Nesse mesmo sentido, é necessário que o instrumento de avaliação dos cursos de graduação também acompanhe a evolução, cada vez mais veloz, da realidade educacional.
No mundo moderno, algumas exigências não fazem mais o menor sentido da forma como estão sendo apresentadas, tais como:
Exigir a disponibilidade de grandes quantidades de equipamentos de informática para os alunos num mundo em que a maior parte dos estudantes já possui smartphones ou tablets próprios, no qual seria, portanto, muito mais lógico a garantia de acesso rápido e eficiente à internet e a aplicativos de interface educacional (indicador de qualidade 3.5);
Condicionar a efetividade, para fins de avaliação externa, de obras virtuais, no caso das bibliografias básicas das unidades curriculares, à indicação de uma obra virtual para cada unidade curricular, ao invés de permitir sua adoção para aquelas unidades que, efetivamente, disponham de títulos virtuais de qualidade, uma vez que é sabido que não existem bons títulos disponíveis para todas as possíveis disciplinas previstas (indicador de qualidade 3.6); e
Exigir assinatura para a maior parte dos periódicos especializados previstos, quando existem diversas bases de dados com enorme abrangência de temas, além da existência de muitos periódicos gratuitos de boa qualidade, com acesso online gratuito, sem demandar a formalização de uma assinatura (indicador de qualidade 3.8).
Pinço esses exemplos, retirados do instrumento de avaliação de cursos de graduação, todos integrantes da Dimensão 3 – Infraestrutura, para demonstrar a necessidade premente de revisão dos instrumentos de avaliação, presos num rigorismo formal em flagrante descompasso com a modernidade fluida com a qual a realidade nos confronta no cotidiano.
A manutenção de indicadores de qualidade obsoletos, divorciados da modernidade, além de tornar inadequado o procedimento avaliativo, termina por desviar a atenção das instituições de ensino de questões realmente relevantes, fazendo com que percam tempo e recursos para atender a aspectos que não tem o condão de permitir uma efetiva avaliação de qualidade da atividade educacional desenvolvida.

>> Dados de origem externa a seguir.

(* ===== verification/Rely.v ===== *)
(** * Rely: monitors under an assumption on the answers

    [Monitor.v] watches a coroutine whatever its operations answer.  Where the other side is modelled
    code too, [may] says which answers it can give in a monitor state; [rwp] is the weakest
    precondition over those answers and [rwp_execs] the fact about every trace with such answers. *)

From S2P Require Import Prelude Monitor.

Section rely.
Context {E : Type -> Type} {St : Type}.
Context (ok : forall X, St -> E X -> Prop).
Context (next : forall X, St -> E X -> result X -> St).
Context (may : forall X, St -> E X -> result X -> Prop).

Fixpoint rwp {A} (p : prog E A) (m : St) (Q : St -> result A -> Prop) : Prop :=
  match p with
  | Ret a => Q m (Ok a)
  | Raise e => Q m (Err e)
  | Vis op k => ok _ m op /\ forall ans, may _ m op ans -> rwp (k ans) (next _ m op ans) Q
  end.

(** The answers along a trace are possible ones. *)
Fixpoint answered (m : St) (tr : list (event E)) : Prop :=
  match tr with
  | [] => True
  | Event op ans :: tr => may _ m op ans /\ answered (next _ m op ans) tr
  end.

Lemma rwp_execs {A} (p : prog E A) m Q tr r :
  rwp p m Q -> execs p tr r -> answered m tr -> watched ok next m tr /\ Q (after next m tr) r.
Proof.
  revert m tr; induction p as [a|e|X op k IH]; intros m tr; simpl.
  - by intros HQ [-> ->].
  - by intros HQ [-> ->].
  - intros [Hok Hk] (ans & tr' & -> & Hx) [Hans Htr]. simpl.
    destruct (IH ans _ _ (Hk ans Hans) Hx Htr). done.
Qed.

Lemma rwp_mono {A} (p : prog E A) m (Q Q' : St -> result A -> Prop) :
  rwp p m Q -> (forall m' r, Q m' r -> Q' m' r) -> rwp p m Q'.
Proof.
  intros Hp HQ. revert m Hp; induction p as [a|e|X op k IH]; intros m; simpl; [apply HQ..|].
  intros [Hok Hk]. split; [done|]. intros ans Hans. apply IH. by apply Hk.
Qed.

Lemma rwp_match {A B} (p : prog E A) (f : A -> prog E B) h m Q :
  rwp p m (fun m' r => match r with Ok a => rwp (f a) m' Q | Err e => rwp (h e) m' Q end) ->
  rwp (prog_match p f h) m Q.
Proof.
  revert m; induction p as [a|e|X op k IH]; intros m; simpl; [done..|].
  intros [Hok Hk]. split; [done|]. intros ans Hans. apply IH. by apply Hk.
Qed.

Lemma rwp_bind {A B} (p : prog E A) (f : A -> prog E B) m Q :
  rwp p m (fun m' r => match r with Ok a => rwp (f a) m' Q | Err e => Q m' (Err e) end) ->
  rwp (p ≫= f) m Q.
Proof.
  revert m; induction p as [a|e|X op k IH]; intros m; simpl; [done..|].
  intros [Hok Hk]. split; [done|]. intros ans Hans. apply IH. by apply Hk.
Qed.

Lemma rwp_try {A} (p : prog E A) h m (Q : St -> result A -> Prop) :
  rwp p m (fun m' r => match r with Ok a => Q m' (Ok a) | Err e => rwp (h e) m' Q end) ->
  rwp (prog_try p h) m Q.
Proof.
  revert m; induction p as [a|e|X op k IH]; intros m; simpl; [done..|].
  intros [Hok Hk]. split; [done|]. intros ans Hans. apply IH. by apply Hk.
Qed.

Lemma rwp_of_result {A} (r : result A) m (Q : St -> result A -> Prop) : Q m r -> rwp (of_result r) m Q.
Proof. by destruct r. Qed.

Lemma rwp_perform {X} (op : E X) m (Q : St -> result X -> Prop) :
  ok X m op -> (forall ans, may X m op ans -> Q (next X m op ans) ans) -> rwp (perform op) m Q.
Proof. intros Hok HQ. simpl. split; [done|]. intros ans Hans. by apply rwp_of_result, HQ. Qed.

Lemma rwp_and {A} (p : prog E A) m (Q Q' : St -> result A -> Prop) :
  rwp p m Q -> rwp p m Q' -> rwp p m (fun m' r => Q m' r /\ Q' m' r).
Proof.
  revert m; induction p as [a|e|X op k IH]; intros m; simpl; [done..|].
  intros [Hok Hk] [_ Hk']. split; [done|]. intros ans Hans. apply IH; [by apply Hk|by apply Hk'].
Qed.

(** What no operation undoes. *)
Lemma rwp_stable {A} (I : St -> Prop) (p : prog E A) m (Q : St -> result A -> Prop) :
  (forall X m op ans, I m -> I (next X m op ans)) -> I m -> rwp p m Q -> rwp p m (fun m' r => Q m' r /\ I m').
Proof.
  intros HI. revert m; induction p as [a|e|X op k IH]; intros m Hm; simpl; [done..|].
  intros [Hok Hk]. split; [done|]. intros ans Hans. apply IH; [by apply HI|by apply Hk].
Qed.

(** The run with a handler that answers as it may. *)
Lemma trace_run_answered {A} (h : forall X, E X -> M St X) (p : prog E A) m :
  (forall X op m, exists ans, h X op m = (next X m op ans, ans) /\ may X m op ans) ->
  answered m (trace_run h p m).1 /\ after next m (trace_run h p m).1 = (run h p m).1.
Proof.
  intros Hh. revert m; induction p as [a|e|X op k IH]; intros m; simpl; [done..|].
  destruct (Hh X op m) as (ans & E1 & Hans). rewrite E1. specialize (IH ans (next X m op ans)).
  destruct (trace_run h (k ans) (next X m op ans)) as [tr res]. simpl in *. by destruct IH.
Qed.

End rely.
Definition life_next (X : Type) (m : life) (e : lcE X) : result X -> life :=
  let '(Do _ op) := e in
  match op in lcOp X return result X -> life with
  | RegEnable r => fun _ => m {{ lv_registry := (registry_enable r (lv_registry m)).1 }}
  | RegDisable i => fun _ => m {{ lv_registry := (registry_disable i (lv_registry m)).1 }}
  | Start r => fun ans => m {{ lv_started := match ans with Ok _ => Some r | Err _ => None end;
                               lv_serving := None; lv_stopped := false }}
  | Health r => fun ans => match ans with Ok true => m {{ lv_serving := lv_started m }} | _ => m end
  | Stop r => fun ans => m {{ lv_started := None; lv_serving := None;
                              lv_stopped := match ans with Ok _ => true | Err _ => lv_stopped m end }}
  | StoreGet _ => fun ans => match ans with Ok found => m {{ lv_stored := found }} | Err _ => m end
  | StoreSave r => fun ans => match ans with
                              | Ok _ => m {{ lv_stored := Some r }}
                              | Err _ => m {{ lv_stored := None; lv_unsaved := r :: lv_unsaved m }}
                              end
  | PurgesGet _ => fun ans => match ans with Ok found => m {{ lv_purge := found }} | Err _ => m end
  | _ => fun _ => m
  end.

(** What the other side answers: the registry is the one of [Extensions.v]; the store is keyed by
    identifiers and gives back the record that was saved last; a shielded operation is not cancelled. *)
Definition life_may (X : Type) (m : life) (e : lcE X) (ans : result X) : Prop :=
  let '(Do shield op) := e in
  (shield = true -> forall exc, ans = Err exc -> exn_is exc PyException = true) /\
  match op in lcOp X return result X -> Prop with
  | RegEnable r => fun ans => ans = (registry_enable r (lv_registry m)).2
  | RegDisable i => fun ans => ans = (registry_disable i (lv_registry m)).2
  | StoreGet i => fun ans =>
      match ans with
      | Ok (Some r) => er_id r = i /\ (i = x -> lv_stored m = None \/ lv_stored m = Some r)
      | Ok None => i = x -> lv_stored m = None
      | Err _ => True
      end
  | _ => fun _ => True
  end ans.

(** What the manager may do in which state. *)
Definition life_ok (op : life_op) (X : Type) (m : life) (e : lcE X) : Prop :=
  let '(Do shield o) := e in
  match o with
  | RegEnable r => er_id r = x /\ er_state r = ExtensionState.ENABLED /\ published m = None /\
                   lv_serving m = Some (as_starting r)
  | RegDisable i => i = x
  | Start r => er_id r = x /\ published m = None
  | Health r => lv_started m = Some r
  | Stop r => er_id r = x /\ published m = None
  | Activate _ candidate => er_id candidate = x /\ published m = None
  | UninstallCode r => er_id r = x /\ published m = None /\ lv_stopped m = true
  | StoreSave r => er_id r = x /\ (er_state r = ExtensionState.ENABLED -> published m = Some r) /\
                   (er_state r = ExtensionState.QUARANTINED -> published m = None /\ shield = true)
  | PurgeData i =>
      exists c preview r, op = OpPurge c /\ lv_purge m = Some preview /\ lv_stored m = Some r /\ er_id r = i /\
        er_state r = ExtensionState.UNINSTALLED /\ pc_confirmation_nonce c = pp_confirmation_nonce preview /\
        pc_preview_hash c = pp_preview_hash preview /\ blank (pc_actor c) = false
  | Install _ _ | Verify _ _ | Stage _ | RemoveVersion _ | RemoveOrphan _ _ | CleanFailed _ => False
  | _ => True
  end.

(** Between two operations: what the registry publishes is a healthy, running worker, and persisted. *)
Definition serves (m : life) : Prop :=
  snapshot_ok (lv_registry m) /\
  forall r, published m = Some r -> er_id r = x /\ er_state r = ExtensionState.ENABLED /\
    lv_serving m = Some (as_starting r) /\ lv_stored m = Some r.

(** ** The registry *)

Lemma assoc_del_same {A} k (l : list (string * A)) : assoc k (assoc_del k l) = None.
Proof.
  unfold assoc_del. induction l as [|[k' v] l IH]; [done|]. cbn. case_bool_decide as E; cbn; [done|].
  by rewrite bool_decide_eq_false_2 by congruence.
Qed.

Lemma published_id m r : snapshot_ok (lv_registry m) -> published m = Some r ->
  er_id r = x /\ er_state r = ExtensionState.ENABLED.
Proof.
  intros [Hk He Hd _ _]. unfold published. rewrite assoc_In by done. intros Hr. split.
  - rewrite Hk in Hr. apply list_elem_of_fmap in Hr as (r' & [= -> ->] & _). done.
  - rewrite Forall_forall in He. apply He, list_elem_of_fmap. by exists (x, r).
Qed.

Lemma disabled_registry m : snapshot_ok (lv_registry m) ->
  exists s, registry_disable x (lv_registry m) = (s, Ok s) /\ snapshot_ok s /\ assoc x (rs_extensions s) = None.
Proof.
  intros Hs. destruct (registry_disable_ok x _ Hs) as (s & H1 & H2 & _ & H3). exists s. split_and!; [done..|].
  by rewrite H3, assoc_del_same.
Qed.

Lemma enabled_registry m r : snapshot_ok (lv_registry m) -> er_id r = x ->
  (exists s, registry_enable r (lv_registry m) = (s, Ok s) /\ snapshot_ok s /\ assoc x (rs_extensions s) = Some r)
  \/ exists e, registry_enable r (lv_registry m) = (lv_registry m, Err e).
Proof.
  intros Hs <-. destruct (registry_enable_ok r _ Hs) as [(s & H1 & H2 & _ & _ & H3)|He]; [left|by right].
  exists s. split_and!; [done..|]. by rewrite H3, assoc_set_same.
Qed.

Lemma unpublished_serves m : snapshot_ok (lv_registry m) -> published m = None -> serves m.
Proof. intros Hs Hp. split; [done|]. intros r. by rewrite Hp. Qed.

(** ** The operations *)

Section wp.
Context (op : life_op).
Notation lwp := (rwp (life_ok op) life_next life_may).

Lemma shield_lwp {A} (p : prog lcE A) m Q : lwp p m Q -> lwp (shield_cleanup p) m Q.
Proof.
  revert m; induction p as [a|e|X [b o] k IH]; intros m; [done..|].
  cbn [shield_cleanup rwp]. intros [Hok Hk]. split.
  - revert Hok. unfold life_ok. destruct o; try done. naive_solver.
  - intros ans Hans. apply IH.
    assert (life_next X m (Do true o) ans = life_next X m (Do b o) ans) as -> by done. apply Hk.
    destruct Hans as [Hc Hans]. split; [|exact Hans]. intros ->. by apply Hc.
Qed.

(** An operation that only asks. *)
Lemma lwp_await {X} (o : lcOp X) m (Q : life -> result X -> Prop) :
  life_ok op X m (Do false o) -> (forall ans, life_may X m (Do false o) ans -> Q (life_next X m (Do false o) ans) ans) ->
  lwp (await o) m Q.
Proof. apply rwp_perform. Qed.

Lemma lwp_cleanup {X} (o : lcOp X) m (Q : life -> result X -> Prop) :
  life_ok op X m (Do true o) -> (forall ans, life_may X m (Do true o) ans -> Q (life_next X m (Do true o) ans) ans) ->
  lwp (shield_cleanup (await o)) m Q.
Proof. intros Hok HQ. split; [done|]. intros [a|e] Hans; by apply (HQ _ Hans). Qed.

Lemma suppress_lwp classes p m (Q : life -> result unit -> Prop) :
  lwp p m (fun m' _ => forall r, Q m' r) -> lwp (suppress classes p) m Q.
Proof.
  intros H. apply rwp_match. eapply rwp_mono; [exact H|]. intros m' [[]|e] HQ; [apply HQ|].
  destruct (existsb _ _); apply HQ.
Qed.

Lemma run_unit_lwp {X} (p : prog lcE X) m (Q : life -> result unit -> Prop) :
  lwp p m (fun m' r => match r with Ok _ => Q m' (Ok tt) | Err e => Q m' (Err e) end) -> lwp (run_unit p) m Q.
Proof. intros H. apply rwp_bind. exact H. Qed.

(** Revoking: the registry never refuses. *)
Lemma reg_disable_lwp m (Q : life -> result RegistrySnapshot -> Prop) : snapshot_ok (lv_registry m) ->
  (forall m' s, snapshot_ok (lv_registry m') -> published m' = None -> lv_stored m' = lv_stored m ->
     lv_unsaved m' = lv_unsaved m -> Q m' (Ok s)) ->
  lwp (await (RegDisable x)) m Q.
Proof.
  intros Hs HQ. destruct (disabled_registry m Hs) as (s & E & Hs' & Hp). apply lwp_await; [done|].
  intros ans [_ Hans]. cbn in Hans. rewrite E in Hans. subst ans. apply HQ; cbn; [by rewrite E| |done..].
  unfold published. cbn. by rewrite E.
Qed.

Lemma unpublish_lwp starting (pub : bool) e m : er_id starting = x -> snapshot_ok (lv_registry m) ->
  (pub = false -> published m = None) ->
  lwp (unpublish_and_raise starting pub e) m (fun m' res =>
    snapshot_ok (lv_registry m') /\ published m' = None /\ exists e', res = Err e').
Proof.
  intros Hx Hs Hp. unfold unpublish_and_raise. apply rwp_bind.
  assert (lwp (if pub then run_unit (await (RegDisable (er_id starting))) else Ret tt) m
    (fun m' res => snapshot_ok (lv_registry m') /\ published m' = None)) as H1.
  { destruct pub; [|split; [done|by apply Hp]]. rewrite Hx. apply run_unit_lwp, reg_disable_lwp; [done|].
    by intros m' s Hs' Hp' _ _. }
  eapply rwp_mono; [exact H1|]. clear m Hs Hp H1. cbn beta. intros m [[]|e1] [Hs Hp]; [|by split_and!; eauto].
  apply rwp_bind, lwp_cleanup; [done|]. intros [[]|e1] _; [|by split_and!; eauto].
  apply rwp_bind, lwp_cleanup; [by split_and!|].
  intros [b|e1] _; by split_and!; eauto.
Qed.

Lemma start_lwp record m : er_id record = x -> snapshot_ok (lv_registry m) -> published m = None ->
  lwp (_start_and_publish record) m (fun m' res =>
    snapshot_ok (lv_registry m') /\
    match res with
    | Ok r => r = record {{ er_state := ExtensionState.ENABLED }} /\ published m' = Some r /\
        lv_serving m' = Some (as_starting r) /\ lv_stored m' = Some r
    | Err _ => published m' = None
    end).
Proof.
  intros Hx Hs Hp. unfold _start_and_publish. set (starting := record {{ er_state := ExtensionState.STARTING }}).
  set (enabled := starting {{ er_state := ExtensionState.ENABLED }}).
  assert (forall pub e m, snapshot_ok (lv_registry m) -> (pub = false -> published m = None) ->
    lwp (unpublish_and_raise starting pub e) m (fun m' res =>
      snapshot_ok (lv_registry m') /\
      match res with
      | Ok r => r = record {{ er_state := ExtensionState.ENABLED }} /\ published m' = Some r /\
          lv_serving m' = Some (as_starting r) /\ lv_stored m' = Some r
      | Err _ => published m' = None
      end)) as Hfail.
  { clear -Hx. intros pub e m Hs Hp. eapply rwp_mono; [by apply unpublish_lwp|]. cbn beta.
    intros m' res (? & ? & e' & ->). done. }
  apply rwp_bind, lwp_await; [by split_and!|]. intros [b|e] _; [|by split_and!]. apply rwp_match, rwp_bind, lwp_await; [done|].
  intros [[]|e] _; [|by apply Hfail]. apply rwp_bind, lwp_await; [done|].
  intros [healthy|e] _; [|by apply Hfail]. apply rwp_bind. destruct healthy; [|by apply Hfail]. cbn [rwp].
  apply run_unit_lwp, lwp_await; [by split_and!|]. intros ans [_ Hans].
  change (ans = (registry_enable enabled (lv_registry m)).2) in Hans. set (m3 := life_next _ _ _ ans).
  assert (lv_registry m3 = (registry_enable enabled (lv_registry m)).1) as Hm3 by done.
  destruct (enabled_registry m enabled Hs Hx) as [(s & E & Hs' & Hpub)|[e E]]; rewrite E in Hans, Hm3; subst ans; cbn [snd fst] in *.
  - assert (published m3 = Some enabled) as Hp3 by (unfold published; by rewrite Hm3).
    apply rwp_try, rwp_bind, lwp_await; [by split_and!|]. intros [b'|e] _.
    + split; [|by split_and!]. change (snapshot_ok (lv_registry m3)). by rewrite Hm3.
    + apply Hfail; [|done]. change (snapshot_ok (lv_registry m3)). by rewrite Hm3.
  - apply Hfail; [by rewrite Hm3|]. intros _. unfold published. by rewrite Hm3.
Qed.

Lemma require_lwp m : serves m ->
  lwp (_require x) m (fun m' res =>
    serves m' /\ published m' = published m /\
    match res with
    | Ok r => er_id r = x /\ lv_stored m' = Some r /\ (lv_stored m = None \/ lv_stored m = Some r) /\
              (published m = None \/ published m = Some r)
    | Err _ => True
    end).
Proof.
  intros [Hs Hm]. unfold _require. apply rwp_bind, lwp_await; [done|].
  intros [[r|]|e] [_ Hans]; cbn in Hans.
  - destruct Hans as [Hx Hst]. specialize (Hst eq_refl). cbn [rwp].
    assert (published m = None \/ published m = Some r) as Hp.
    { destruct (published m) as [r'|] eqn:E; [right|by left]. destruct (Hm r' eq_refl) as (_ & _ & _ & Hr). rewrite Hr in Hst.
      destruct Hst as [|[= ->]]; done. }
    split; [|by split_and!]. split; [done|]. intros r' Hr'. change (published m = Some r') in Hr'.
    destruct Hp as [Hp|Hp]; rewrite Hp in Hr'; [done|]. injection Hr' as ->. by destruct (Hm r' Hp) as (? & ? & ? & _).
  - specialize (Hans eq_refl). cbn [rwp]. split; [|by split_and!]. split; [done|]. intros r' Hr'. change (published m = Some r') in Hr'.
    destruct (Hm r' Hr') as (_ & _ & _ & Hr). congruence.
  - by split_and!.
Qed.

Lemma require_state_ok r allowed operation u : _require_state r allowed operation = Ok u -> er_state r ∈ allowed.
Proof. unfold _require_state. intros H%raise_if_Ok. bool_props. by apply mem_b_true in H. Qed.

(** A record that is not ENABLED is not published. *)
Lemma not_enabled_unpublished m r : serves m -> published m = None \/ published m = Some r ->
  er_state r <> ExtensionState.ENABLED -> published m = None.
Proof. intros [_ Hm] [Hp|Hp] Hr; [done|]. by destruct (Hm r Hp) as (_ & ? & _). Qed.

Definition started_from (m : life) (r : ExtensionRecord) : Prop :=
  forall r0, lv_stored m = Some r0 -> er_manifest r = er_manifest r0.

Entendo, portanto, que o esforço levado a efeito pelo Ministro da Educação, Mendonça Filho, sobretudo no âmbito da Seres/MEC, para modernizar o contexto regulatório e traduzir, na regulamentação, a inovação e a flexibilidade preconizadas pela LDB, precisa ser, necessariamente, seguido por esforços em semelhante direção por todos os demais órgãos integrantes do sistema federal de ensino.
Premente, nessa linha de raciocínio, a modernização dos instrumentos de avaliação, notadamente aqueles aplicáveis nos processos de credenciamento para oferta de educação a distância e de avaliação de cursos de graduação, para que possam, efetivamente, espelhar a evolução do contexto regulatório e, sobretudo, a velocidade de evolução das atividades educacionais, em todos os seus aspectos.
Fundamental, portanto, que o Instituto Nacional de Estudos e Pesquisas Educacionais Anísio Teixeira (Inep) promova debates qualificados com toda a comunidade acadêmica com vistas a seguir os passos do MEC, modernizando, com a velocidade que o mundo moderno exige, os procedimentos e instrumentos de avaliação.